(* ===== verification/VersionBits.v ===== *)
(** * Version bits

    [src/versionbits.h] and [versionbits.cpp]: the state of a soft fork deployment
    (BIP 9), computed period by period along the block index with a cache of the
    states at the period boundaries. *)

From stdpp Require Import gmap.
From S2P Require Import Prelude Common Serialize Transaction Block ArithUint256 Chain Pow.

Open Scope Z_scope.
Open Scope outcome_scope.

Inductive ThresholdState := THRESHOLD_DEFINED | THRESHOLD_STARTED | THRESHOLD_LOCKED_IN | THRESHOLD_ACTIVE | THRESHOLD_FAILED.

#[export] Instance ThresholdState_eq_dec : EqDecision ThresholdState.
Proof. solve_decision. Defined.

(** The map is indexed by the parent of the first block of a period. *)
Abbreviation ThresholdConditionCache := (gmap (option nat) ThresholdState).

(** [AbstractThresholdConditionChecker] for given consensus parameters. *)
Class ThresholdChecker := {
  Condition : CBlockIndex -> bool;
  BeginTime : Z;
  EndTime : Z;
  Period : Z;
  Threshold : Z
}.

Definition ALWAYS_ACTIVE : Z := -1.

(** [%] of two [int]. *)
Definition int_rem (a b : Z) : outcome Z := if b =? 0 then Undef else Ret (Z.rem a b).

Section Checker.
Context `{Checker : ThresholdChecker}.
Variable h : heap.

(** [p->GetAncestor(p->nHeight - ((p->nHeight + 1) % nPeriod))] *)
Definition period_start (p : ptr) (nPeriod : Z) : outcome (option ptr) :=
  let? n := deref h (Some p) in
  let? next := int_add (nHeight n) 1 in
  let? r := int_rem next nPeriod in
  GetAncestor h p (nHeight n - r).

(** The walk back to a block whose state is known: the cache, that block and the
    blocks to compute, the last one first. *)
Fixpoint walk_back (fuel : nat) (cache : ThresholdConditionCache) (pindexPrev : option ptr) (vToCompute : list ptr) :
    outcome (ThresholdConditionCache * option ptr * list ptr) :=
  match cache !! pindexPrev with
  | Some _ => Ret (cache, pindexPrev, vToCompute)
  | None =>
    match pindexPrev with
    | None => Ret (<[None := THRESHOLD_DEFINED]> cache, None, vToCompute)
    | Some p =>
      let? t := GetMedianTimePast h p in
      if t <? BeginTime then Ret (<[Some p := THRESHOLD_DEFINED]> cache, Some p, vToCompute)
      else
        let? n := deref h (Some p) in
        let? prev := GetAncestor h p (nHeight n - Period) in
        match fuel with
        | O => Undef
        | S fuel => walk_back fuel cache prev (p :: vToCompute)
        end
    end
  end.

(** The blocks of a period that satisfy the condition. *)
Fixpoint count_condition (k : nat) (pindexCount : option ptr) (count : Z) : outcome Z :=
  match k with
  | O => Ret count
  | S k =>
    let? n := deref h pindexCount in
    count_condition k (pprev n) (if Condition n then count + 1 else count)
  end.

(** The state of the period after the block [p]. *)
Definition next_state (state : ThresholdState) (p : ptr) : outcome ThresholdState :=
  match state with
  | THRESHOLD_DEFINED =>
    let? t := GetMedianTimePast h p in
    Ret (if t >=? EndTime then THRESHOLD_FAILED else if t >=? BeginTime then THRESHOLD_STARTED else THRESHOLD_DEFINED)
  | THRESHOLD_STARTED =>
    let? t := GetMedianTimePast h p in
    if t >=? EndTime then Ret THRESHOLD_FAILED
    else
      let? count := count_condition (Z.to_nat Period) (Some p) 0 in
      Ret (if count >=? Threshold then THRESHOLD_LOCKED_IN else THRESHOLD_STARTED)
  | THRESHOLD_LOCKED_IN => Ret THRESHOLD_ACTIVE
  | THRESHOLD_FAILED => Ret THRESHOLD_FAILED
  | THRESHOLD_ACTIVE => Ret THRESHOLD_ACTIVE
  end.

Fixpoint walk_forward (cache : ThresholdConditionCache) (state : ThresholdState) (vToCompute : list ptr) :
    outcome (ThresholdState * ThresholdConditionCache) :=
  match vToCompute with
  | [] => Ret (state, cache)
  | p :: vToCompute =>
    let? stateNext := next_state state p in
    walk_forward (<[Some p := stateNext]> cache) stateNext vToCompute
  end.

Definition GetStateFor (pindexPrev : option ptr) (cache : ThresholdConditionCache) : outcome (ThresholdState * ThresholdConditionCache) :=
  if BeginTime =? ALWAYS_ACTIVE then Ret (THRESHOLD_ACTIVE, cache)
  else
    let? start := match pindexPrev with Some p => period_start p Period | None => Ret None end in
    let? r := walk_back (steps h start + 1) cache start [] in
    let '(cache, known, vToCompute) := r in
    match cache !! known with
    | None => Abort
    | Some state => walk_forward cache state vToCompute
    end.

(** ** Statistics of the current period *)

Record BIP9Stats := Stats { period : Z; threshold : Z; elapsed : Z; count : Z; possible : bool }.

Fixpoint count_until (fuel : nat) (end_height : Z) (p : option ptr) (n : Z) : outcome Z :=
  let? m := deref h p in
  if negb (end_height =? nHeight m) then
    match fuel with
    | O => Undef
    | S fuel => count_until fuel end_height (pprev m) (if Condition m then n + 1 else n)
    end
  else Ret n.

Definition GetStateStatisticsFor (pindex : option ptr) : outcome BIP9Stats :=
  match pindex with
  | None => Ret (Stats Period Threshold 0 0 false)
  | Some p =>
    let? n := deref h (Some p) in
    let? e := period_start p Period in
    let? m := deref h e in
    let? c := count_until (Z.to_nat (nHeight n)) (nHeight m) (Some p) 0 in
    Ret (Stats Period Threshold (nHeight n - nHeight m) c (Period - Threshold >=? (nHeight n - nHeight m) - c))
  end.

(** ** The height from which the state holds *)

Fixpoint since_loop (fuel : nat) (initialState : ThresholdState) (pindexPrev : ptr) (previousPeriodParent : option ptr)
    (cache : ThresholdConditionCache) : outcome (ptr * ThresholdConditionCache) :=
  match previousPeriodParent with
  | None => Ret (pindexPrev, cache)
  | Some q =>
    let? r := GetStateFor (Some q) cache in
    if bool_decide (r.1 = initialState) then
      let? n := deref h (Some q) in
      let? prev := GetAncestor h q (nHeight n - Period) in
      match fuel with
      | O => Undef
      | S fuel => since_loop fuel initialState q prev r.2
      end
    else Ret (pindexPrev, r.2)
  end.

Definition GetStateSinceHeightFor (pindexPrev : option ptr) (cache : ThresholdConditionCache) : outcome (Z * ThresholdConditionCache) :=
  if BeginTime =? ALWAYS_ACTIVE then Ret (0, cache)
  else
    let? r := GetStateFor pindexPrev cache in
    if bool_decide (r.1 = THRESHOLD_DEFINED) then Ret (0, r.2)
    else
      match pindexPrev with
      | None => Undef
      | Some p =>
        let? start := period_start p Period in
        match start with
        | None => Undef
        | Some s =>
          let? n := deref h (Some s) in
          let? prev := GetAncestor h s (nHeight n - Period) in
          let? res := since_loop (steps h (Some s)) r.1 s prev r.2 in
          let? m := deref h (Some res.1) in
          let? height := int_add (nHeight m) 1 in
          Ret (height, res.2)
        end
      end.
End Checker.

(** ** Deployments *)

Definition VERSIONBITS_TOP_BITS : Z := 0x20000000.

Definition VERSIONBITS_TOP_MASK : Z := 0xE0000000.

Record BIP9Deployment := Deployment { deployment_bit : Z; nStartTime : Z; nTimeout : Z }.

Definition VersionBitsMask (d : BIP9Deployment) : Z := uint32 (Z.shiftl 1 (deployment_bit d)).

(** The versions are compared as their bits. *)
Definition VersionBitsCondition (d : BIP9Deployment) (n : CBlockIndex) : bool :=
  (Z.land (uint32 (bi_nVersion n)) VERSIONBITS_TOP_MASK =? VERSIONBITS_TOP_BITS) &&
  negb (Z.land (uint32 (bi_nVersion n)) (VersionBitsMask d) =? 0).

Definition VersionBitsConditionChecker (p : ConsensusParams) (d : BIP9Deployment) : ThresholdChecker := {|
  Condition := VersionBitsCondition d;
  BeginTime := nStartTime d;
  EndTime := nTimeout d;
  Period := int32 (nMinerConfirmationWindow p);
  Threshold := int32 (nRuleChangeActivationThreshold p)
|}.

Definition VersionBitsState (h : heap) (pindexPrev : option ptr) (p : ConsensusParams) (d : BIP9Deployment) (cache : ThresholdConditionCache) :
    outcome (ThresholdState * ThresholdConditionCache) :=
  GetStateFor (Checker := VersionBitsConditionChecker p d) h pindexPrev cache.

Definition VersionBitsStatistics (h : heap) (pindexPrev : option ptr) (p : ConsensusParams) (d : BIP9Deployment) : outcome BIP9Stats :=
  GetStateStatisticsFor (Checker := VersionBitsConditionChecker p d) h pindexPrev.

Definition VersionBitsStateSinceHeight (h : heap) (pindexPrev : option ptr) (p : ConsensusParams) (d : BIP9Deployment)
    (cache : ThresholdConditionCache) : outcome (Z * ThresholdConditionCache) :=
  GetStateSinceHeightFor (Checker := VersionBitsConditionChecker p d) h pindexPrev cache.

++++++++++

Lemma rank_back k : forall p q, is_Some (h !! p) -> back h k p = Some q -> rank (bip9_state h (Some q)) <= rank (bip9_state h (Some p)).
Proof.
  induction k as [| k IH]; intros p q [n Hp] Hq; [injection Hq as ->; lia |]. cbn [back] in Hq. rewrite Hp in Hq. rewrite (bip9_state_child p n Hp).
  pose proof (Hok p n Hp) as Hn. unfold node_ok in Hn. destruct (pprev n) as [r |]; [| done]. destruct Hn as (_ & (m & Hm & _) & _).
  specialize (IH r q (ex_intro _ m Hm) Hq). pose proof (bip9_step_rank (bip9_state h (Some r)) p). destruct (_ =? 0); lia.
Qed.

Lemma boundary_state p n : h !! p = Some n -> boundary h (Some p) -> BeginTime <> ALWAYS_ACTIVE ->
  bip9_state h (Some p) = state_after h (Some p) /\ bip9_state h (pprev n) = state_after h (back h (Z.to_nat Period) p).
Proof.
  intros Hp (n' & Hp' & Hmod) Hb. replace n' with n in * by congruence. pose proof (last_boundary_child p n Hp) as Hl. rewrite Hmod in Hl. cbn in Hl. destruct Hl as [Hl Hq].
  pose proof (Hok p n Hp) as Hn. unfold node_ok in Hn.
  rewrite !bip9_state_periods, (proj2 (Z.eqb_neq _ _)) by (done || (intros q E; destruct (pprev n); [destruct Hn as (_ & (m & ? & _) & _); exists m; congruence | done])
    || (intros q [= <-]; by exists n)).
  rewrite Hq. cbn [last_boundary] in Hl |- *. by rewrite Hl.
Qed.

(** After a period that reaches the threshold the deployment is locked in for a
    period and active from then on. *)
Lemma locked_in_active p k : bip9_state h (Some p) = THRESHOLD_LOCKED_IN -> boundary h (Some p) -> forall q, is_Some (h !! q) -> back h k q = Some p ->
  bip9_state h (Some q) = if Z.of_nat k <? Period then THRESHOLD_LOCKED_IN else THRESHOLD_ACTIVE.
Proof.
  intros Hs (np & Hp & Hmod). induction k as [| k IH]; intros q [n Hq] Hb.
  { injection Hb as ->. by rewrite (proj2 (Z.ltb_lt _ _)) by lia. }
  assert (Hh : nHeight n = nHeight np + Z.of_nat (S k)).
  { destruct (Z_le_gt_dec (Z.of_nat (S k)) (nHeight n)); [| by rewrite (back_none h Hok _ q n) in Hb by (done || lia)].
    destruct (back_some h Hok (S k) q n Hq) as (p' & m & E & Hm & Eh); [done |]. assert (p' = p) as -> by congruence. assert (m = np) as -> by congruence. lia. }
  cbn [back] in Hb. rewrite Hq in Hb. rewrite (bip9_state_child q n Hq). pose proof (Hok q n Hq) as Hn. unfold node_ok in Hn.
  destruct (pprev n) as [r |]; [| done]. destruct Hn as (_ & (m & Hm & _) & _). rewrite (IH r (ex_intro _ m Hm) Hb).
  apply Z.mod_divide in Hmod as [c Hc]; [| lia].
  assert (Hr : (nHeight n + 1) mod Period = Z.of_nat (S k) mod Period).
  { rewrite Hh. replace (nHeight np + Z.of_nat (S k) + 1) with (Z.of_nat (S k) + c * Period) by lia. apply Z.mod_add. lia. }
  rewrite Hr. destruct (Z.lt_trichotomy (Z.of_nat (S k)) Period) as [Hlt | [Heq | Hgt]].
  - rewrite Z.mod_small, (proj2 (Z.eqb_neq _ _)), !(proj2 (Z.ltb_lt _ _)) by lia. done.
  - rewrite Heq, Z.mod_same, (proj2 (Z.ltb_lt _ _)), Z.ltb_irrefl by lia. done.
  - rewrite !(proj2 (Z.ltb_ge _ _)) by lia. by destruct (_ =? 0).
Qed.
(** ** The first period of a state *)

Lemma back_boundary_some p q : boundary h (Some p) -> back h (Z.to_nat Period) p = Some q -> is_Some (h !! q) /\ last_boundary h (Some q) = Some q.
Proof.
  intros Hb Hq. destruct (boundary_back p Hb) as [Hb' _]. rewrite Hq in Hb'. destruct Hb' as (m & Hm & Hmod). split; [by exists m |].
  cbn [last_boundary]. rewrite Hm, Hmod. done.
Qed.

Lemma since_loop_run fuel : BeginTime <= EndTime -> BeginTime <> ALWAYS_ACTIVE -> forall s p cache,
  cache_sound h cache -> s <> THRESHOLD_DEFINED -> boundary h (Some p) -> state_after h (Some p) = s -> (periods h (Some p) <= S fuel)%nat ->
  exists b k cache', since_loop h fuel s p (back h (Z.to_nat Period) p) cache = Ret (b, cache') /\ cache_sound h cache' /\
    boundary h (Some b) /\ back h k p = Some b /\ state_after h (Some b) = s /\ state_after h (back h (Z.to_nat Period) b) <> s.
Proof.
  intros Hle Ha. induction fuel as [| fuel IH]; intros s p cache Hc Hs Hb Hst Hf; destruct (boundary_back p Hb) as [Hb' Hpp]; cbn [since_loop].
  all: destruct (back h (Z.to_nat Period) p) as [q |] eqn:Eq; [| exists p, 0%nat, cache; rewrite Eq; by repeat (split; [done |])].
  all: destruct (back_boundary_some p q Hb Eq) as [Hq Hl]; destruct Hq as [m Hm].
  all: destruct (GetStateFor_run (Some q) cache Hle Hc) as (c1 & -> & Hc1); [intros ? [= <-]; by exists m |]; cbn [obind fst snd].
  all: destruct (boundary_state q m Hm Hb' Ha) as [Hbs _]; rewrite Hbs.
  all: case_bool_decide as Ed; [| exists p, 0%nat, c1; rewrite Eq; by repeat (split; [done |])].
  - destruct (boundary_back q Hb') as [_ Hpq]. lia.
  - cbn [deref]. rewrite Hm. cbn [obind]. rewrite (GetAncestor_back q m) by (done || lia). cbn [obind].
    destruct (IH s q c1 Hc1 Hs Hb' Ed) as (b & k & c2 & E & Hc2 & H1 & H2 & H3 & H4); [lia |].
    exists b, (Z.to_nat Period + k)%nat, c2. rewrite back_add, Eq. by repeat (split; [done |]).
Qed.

++++++++++

Assignment:
The required output is the stretch of entries above from the line containing "rewrite Hh. replace" through the line containing "rewrite Hr. destruct", reproduced exactly.

Response area:
  { rewrite Hh. replace (nHeight np + Z.of_nat (S k) + 1) with (Z.of_nat (S k) + c * Period) by lia. apply Z.mod_add. lia. }
  rewrite Hr. destruct (Z.lt_trichotomy (Z.of_nat (S k)) Period) as [Hlt | [Heq | Hgt]].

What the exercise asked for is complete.